Task to carry out
Please output exactly the part of the records below that opens with the line containing "content ∧ code o = Some 0%Z" and closes with the line containing "Proof. unfold is_elevated.", both lines included, and nothing else.

Record set

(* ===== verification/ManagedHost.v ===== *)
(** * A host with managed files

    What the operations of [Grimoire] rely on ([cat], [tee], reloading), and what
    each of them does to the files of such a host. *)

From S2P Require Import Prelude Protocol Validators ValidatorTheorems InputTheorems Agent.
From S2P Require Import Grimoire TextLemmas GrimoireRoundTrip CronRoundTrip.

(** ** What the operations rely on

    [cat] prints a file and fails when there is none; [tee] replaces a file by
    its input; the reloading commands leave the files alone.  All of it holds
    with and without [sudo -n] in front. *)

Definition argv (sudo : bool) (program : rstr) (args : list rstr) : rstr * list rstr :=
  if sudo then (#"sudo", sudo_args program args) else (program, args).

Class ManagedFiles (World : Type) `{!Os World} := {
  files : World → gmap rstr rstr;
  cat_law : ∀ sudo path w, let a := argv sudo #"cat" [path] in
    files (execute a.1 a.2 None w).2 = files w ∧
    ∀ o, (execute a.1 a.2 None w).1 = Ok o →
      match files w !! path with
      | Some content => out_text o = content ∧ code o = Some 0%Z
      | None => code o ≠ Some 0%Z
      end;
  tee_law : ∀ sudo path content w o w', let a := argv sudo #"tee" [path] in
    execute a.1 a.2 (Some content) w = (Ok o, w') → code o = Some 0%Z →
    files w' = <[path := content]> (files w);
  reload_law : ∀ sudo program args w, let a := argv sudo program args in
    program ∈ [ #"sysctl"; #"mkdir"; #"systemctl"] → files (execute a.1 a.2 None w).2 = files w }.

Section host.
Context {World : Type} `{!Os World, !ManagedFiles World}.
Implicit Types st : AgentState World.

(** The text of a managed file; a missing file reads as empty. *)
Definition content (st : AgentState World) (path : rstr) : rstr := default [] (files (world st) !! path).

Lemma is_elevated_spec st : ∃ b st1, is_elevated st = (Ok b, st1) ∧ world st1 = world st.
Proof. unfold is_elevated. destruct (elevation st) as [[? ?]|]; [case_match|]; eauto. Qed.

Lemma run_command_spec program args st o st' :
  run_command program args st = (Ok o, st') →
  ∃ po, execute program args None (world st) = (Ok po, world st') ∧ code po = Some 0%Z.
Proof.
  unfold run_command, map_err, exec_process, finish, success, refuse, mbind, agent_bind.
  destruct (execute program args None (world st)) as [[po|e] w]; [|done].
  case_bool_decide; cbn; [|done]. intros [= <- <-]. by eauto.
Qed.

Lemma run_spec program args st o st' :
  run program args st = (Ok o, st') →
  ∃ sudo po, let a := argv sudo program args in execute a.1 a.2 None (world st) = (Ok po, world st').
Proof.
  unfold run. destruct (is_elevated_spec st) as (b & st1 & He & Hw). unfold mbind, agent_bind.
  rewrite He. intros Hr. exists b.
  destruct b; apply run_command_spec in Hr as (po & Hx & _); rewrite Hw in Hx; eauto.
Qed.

Response to this task
      | Some content => out_text o = content ∧ code o = Some 0%Z
      | None => code o ≠ Some 0%Z
      end;
  tee_law : ∀ sudo path content w o w', let a := argv sudo #"tee" [path] in
    execute a.1 a.2 (Some content) w = (Ok o, w') → code o = Some 0%Z →
    files w' = <[path := content]> (files w);
  reload_law : ∀ sudo program args w, let a := argv sudo program args in
    program ∈ [ #"sysctl"; #"mkdir"; #"systemctl"] → files (execute a.1 a.2 None w).2 = files w }.

Section host.
Context {World : Type} `{!Os World, !ManagedFiles World}.
Implicit Types st : AgentState World.

(** The text of a managed file; a missing file reads as empty. *)
Definition content (st : AgentState World) (path : rstr) : rstr := default [] (files (world st) !! path).

Lemma is_elevated_spec st : ∃ b st1, is_elevated st = (Ok b, st1) ∧ world st1 = world st.
Proof. unfold is_elevated. destruct (elevation st) as [[? ?]|]; [case_match|]; eauto. Qed.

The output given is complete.